Prompt =
Quote the entries below from the line with "(forall y c'" through the line with "intros Hx Hc", both ends included, and only those lines.

Records contained in a dataset:
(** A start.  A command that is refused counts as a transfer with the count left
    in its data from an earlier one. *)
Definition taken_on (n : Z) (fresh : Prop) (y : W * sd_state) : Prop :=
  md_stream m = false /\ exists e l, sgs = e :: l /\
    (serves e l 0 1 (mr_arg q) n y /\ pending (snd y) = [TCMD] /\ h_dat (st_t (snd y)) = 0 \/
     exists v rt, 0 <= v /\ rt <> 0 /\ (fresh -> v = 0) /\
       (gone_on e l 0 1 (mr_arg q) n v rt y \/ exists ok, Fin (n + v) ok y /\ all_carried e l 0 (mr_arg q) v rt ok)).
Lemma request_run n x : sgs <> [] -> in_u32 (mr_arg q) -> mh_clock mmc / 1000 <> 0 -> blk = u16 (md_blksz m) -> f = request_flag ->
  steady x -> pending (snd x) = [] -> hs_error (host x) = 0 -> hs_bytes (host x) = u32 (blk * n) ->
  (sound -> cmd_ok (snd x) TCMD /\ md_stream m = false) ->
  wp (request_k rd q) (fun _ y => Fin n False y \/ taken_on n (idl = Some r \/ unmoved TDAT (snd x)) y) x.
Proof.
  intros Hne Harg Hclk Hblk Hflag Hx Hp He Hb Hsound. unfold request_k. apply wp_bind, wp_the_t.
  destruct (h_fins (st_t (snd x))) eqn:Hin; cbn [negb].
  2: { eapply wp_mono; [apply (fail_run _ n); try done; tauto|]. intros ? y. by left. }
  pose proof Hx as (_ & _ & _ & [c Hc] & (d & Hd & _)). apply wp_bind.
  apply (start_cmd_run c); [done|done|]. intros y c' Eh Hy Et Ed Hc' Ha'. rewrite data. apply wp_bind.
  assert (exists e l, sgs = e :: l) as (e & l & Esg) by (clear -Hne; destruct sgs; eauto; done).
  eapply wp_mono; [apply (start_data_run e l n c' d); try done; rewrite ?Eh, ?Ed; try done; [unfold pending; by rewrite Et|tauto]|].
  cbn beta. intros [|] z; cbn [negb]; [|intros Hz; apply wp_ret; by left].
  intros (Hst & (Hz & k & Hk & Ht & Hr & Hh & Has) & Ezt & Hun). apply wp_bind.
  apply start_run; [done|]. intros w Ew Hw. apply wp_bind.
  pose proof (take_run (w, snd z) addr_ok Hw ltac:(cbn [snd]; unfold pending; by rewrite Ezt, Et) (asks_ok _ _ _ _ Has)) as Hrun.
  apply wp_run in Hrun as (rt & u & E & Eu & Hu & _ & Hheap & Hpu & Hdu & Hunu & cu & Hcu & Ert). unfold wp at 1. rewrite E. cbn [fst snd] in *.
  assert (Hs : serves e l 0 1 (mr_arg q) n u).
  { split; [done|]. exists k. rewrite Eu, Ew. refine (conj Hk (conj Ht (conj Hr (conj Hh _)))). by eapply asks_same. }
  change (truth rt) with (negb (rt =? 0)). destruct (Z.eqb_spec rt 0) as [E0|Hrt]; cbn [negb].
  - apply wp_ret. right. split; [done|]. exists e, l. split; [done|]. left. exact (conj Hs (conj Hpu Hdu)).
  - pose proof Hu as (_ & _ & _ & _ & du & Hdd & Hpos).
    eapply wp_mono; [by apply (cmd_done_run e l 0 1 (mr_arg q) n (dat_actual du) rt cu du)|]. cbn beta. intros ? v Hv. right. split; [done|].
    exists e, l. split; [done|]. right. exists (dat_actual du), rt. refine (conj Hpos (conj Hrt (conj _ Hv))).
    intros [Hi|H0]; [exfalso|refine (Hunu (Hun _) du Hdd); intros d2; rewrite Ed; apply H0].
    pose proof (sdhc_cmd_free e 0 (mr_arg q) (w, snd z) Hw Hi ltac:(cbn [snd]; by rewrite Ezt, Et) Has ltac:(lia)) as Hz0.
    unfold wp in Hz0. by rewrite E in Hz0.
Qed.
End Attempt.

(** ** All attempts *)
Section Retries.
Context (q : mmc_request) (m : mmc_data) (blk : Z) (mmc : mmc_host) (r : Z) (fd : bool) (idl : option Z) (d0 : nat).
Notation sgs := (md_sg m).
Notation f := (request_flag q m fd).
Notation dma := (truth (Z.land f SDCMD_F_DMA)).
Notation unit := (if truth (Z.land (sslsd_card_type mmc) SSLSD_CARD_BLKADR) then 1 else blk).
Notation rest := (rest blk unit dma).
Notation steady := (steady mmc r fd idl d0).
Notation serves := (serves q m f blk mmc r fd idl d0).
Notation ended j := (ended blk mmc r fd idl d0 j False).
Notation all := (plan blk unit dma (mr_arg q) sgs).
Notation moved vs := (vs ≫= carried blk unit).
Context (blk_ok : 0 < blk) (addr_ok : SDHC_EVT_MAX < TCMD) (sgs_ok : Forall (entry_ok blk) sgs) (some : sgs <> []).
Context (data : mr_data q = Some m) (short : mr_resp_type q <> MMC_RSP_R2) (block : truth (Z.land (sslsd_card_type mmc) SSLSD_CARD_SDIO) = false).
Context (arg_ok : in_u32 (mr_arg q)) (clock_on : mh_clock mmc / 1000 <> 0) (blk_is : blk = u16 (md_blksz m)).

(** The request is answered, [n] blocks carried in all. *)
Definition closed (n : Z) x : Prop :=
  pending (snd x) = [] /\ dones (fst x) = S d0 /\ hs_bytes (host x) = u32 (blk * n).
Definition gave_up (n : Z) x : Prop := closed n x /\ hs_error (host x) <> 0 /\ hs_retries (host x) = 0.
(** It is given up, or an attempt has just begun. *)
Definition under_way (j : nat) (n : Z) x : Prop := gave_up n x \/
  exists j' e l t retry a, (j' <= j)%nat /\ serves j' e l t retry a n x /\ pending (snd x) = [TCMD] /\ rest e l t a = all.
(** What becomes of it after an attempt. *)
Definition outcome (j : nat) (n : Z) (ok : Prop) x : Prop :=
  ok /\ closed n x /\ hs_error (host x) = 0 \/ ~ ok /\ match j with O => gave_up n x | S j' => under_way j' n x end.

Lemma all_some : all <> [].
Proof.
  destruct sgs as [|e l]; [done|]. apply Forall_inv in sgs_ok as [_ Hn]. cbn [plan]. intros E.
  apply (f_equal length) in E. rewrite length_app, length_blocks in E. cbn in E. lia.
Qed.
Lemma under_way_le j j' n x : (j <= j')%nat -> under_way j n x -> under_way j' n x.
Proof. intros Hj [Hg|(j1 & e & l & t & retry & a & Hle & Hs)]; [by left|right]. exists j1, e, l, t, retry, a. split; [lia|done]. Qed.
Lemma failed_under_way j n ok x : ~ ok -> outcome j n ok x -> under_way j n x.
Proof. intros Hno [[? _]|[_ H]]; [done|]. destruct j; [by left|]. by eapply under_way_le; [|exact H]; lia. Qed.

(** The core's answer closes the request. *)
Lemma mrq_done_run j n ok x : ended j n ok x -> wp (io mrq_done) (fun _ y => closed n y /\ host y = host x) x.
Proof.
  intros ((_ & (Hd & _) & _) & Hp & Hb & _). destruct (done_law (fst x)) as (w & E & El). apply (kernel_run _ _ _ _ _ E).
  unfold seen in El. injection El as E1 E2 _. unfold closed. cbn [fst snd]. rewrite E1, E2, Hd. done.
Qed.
---
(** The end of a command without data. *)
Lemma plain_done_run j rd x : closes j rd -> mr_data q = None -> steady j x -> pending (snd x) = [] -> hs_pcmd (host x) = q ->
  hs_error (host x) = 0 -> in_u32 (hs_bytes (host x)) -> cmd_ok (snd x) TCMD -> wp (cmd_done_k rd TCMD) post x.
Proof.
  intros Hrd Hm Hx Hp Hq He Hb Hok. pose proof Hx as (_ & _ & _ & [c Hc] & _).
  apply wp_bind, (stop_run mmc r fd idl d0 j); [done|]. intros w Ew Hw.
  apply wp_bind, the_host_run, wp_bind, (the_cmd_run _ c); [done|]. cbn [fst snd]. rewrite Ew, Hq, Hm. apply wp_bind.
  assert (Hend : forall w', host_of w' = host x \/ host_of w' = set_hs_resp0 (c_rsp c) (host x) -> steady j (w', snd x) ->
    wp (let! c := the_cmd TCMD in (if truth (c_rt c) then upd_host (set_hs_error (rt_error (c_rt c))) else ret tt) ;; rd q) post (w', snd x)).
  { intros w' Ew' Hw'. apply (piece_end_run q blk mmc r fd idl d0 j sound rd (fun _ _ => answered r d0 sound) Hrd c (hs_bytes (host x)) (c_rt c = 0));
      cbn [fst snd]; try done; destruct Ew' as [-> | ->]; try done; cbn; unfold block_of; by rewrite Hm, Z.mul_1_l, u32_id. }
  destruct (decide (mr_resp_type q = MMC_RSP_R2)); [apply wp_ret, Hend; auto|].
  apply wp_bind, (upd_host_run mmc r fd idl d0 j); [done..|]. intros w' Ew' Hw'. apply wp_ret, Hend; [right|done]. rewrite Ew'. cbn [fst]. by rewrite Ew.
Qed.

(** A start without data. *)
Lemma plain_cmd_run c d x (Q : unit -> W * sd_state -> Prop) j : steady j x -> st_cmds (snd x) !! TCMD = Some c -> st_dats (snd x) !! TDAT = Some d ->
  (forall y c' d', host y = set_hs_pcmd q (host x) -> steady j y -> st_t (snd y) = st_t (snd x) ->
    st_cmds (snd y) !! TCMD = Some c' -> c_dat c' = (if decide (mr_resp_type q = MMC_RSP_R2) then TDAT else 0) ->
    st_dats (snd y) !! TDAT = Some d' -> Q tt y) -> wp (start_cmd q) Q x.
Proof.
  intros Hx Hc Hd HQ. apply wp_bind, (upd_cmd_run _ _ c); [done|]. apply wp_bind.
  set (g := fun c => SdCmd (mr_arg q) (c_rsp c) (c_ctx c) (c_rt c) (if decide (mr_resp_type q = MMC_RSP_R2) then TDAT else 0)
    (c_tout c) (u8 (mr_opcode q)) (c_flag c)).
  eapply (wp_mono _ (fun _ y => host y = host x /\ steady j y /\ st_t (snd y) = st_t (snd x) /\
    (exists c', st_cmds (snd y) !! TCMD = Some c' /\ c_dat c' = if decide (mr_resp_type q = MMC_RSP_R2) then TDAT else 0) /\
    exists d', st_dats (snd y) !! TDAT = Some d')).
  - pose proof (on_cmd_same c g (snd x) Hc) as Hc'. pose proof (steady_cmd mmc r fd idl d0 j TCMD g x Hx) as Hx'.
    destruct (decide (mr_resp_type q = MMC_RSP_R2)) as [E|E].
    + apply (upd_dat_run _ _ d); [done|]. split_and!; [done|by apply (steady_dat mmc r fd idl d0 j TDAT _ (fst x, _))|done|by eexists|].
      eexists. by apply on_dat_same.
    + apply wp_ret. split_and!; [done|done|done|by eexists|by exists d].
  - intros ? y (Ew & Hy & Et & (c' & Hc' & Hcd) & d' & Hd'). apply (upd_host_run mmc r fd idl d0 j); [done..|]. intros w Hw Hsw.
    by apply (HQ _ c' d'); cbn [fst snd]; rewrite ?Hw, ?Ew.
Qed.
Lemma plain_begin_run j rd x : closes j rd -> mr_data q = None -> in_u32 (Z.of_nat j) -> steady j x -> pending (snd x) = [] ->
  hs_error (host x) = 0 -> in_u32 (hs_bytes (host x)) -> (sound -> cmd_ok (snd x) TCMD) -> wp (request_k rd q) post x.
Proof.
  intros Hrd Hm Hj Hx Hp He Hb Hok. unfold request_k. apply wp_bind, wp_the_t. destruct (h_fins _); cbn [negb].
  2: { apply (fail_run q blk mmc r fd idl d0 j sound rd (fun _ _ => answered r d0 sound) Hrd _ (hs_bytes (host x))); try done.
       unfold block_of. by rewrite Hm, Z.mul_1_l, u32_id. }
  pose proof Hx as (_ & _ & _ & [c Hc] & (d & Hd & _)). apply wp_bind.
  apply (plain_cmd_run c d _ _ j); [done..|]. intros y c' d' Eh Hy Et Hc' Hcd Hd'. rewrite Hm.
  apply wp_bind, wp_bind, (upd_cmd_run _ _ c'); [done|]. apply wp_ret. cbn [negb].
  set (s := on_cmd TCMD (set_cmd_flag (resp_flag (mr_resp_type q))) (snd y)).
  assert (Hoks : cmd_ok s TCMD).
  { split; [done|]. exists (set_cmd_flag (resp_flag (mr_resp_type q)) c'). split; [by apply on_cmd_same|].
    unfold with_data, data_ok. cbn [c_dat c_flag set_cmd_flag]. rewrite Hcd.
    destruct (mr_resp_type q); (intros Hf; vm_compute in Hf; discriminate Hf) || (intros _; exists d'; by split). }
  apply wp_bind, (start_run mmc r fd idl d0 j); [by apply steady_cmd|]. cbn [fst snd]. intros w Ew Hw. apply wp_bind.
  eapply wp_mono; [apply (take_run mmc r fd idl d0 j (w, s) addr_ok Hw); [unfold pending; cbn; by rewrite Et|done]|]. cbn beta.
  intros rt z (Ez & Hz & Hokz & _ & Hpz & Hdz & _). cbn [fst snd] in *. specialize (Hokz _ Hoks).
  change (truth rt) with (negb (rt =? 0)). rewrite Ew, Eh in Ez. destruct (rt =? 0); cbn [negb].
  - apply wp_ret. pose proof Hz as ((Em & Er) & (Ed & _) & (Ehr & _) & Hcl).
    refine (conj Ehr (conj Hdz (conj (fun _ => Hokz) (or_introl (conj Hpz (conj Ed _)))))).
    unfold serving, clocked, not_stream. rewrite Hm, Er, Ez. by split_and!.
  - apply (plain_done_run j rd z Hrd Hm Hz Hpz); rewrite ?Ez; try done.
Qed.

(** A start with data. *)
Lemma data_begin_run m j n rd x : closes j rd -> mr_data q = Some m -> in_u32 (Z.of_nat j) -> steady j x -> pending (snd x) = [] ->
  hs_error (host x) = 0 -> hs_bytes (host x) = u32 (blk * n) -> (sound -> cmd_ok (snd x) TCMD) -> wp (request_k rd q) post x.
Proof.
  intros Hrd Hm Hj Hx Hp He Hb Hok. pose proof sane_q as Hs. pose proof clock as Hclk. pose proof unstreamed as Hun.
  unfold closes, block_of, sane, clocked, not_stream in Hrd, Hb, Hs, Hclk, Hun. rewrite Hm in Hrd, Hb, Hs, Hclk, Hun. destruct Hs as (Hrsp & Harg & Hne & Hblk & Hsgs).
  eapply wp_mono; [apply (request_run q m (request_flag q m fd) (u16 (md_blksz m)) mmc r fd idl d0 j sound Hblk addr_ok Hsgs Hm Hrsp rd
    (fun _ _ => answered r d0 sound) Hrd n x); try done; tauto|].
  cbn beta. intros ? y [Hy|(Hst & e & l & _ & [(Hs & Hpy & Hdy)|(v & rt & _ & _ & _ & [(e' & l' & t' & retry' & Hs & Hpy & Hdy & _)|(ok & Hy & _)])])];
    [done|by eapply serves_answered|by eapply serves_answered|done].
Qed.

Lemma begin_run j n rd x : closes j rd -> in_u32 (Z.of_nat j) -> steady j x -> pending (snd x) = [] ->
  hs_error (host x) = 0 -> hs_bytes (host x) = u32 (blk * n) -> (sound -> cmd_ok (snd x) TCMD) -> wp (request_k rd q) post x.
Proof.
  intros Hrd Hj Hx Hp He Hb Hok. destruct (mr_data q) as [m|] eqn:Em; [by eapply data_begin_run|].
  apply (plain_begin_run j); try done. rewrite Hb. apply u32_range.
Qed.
* * *
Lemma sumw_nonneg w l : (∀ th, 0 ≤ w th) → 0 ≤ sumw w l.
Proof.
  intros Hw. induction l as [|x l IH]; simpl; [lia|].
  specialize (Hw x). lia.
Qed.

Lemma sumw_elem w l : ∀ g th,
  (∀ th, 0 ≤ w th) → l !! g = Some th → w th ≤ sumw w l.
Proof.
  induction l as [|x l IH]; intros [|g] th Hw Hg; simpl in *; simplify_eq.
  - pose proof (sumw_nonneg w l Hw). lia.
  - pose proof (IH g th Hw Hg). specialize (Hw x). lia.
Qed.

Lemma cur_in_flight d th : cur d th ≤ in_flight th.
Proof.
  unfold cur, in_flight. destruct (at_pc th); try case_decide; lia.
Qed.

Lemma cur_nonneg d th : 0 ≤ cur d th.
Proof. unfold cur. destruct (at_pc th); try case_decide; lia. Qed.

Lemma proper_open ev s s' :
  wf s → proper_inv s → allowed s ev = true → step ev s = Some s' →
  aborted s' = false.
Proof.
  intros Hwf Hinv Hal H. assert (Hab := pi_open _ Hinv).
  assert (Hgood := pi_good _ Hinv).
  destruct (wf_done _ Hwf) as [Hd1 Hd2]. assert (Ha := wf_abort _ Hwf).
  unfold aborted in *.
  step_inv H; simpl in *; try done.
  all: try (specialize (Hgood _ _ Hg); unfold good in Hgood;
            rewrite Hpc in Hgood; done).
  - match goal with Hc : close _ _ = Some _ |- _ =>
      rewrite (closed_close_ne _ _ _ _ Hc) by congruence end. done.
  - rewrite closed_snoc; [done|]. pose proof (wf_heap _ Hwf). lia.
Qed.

Output below =
  (forall y c' d', host y = set_hs_pcmd q (host x) -> steady j y -> st_t (snd y) = st_t (snd x) ->
    st_cmds (snd y) !! TCMD = Some c' -> c_dat c' = (if decide (mr_resp_type q = MMC_RSP_R2) then TDAT else 0) ->
    st_dats (snd y) !! TDAT = Some d' -> Q tt y) -> wp (start_cmd q) Q x.
Proof.
  intros Hx Hc Hd HQ. apply wp_bind, (upd_cmd_run _ _ c); [done|]. apply wp_bind.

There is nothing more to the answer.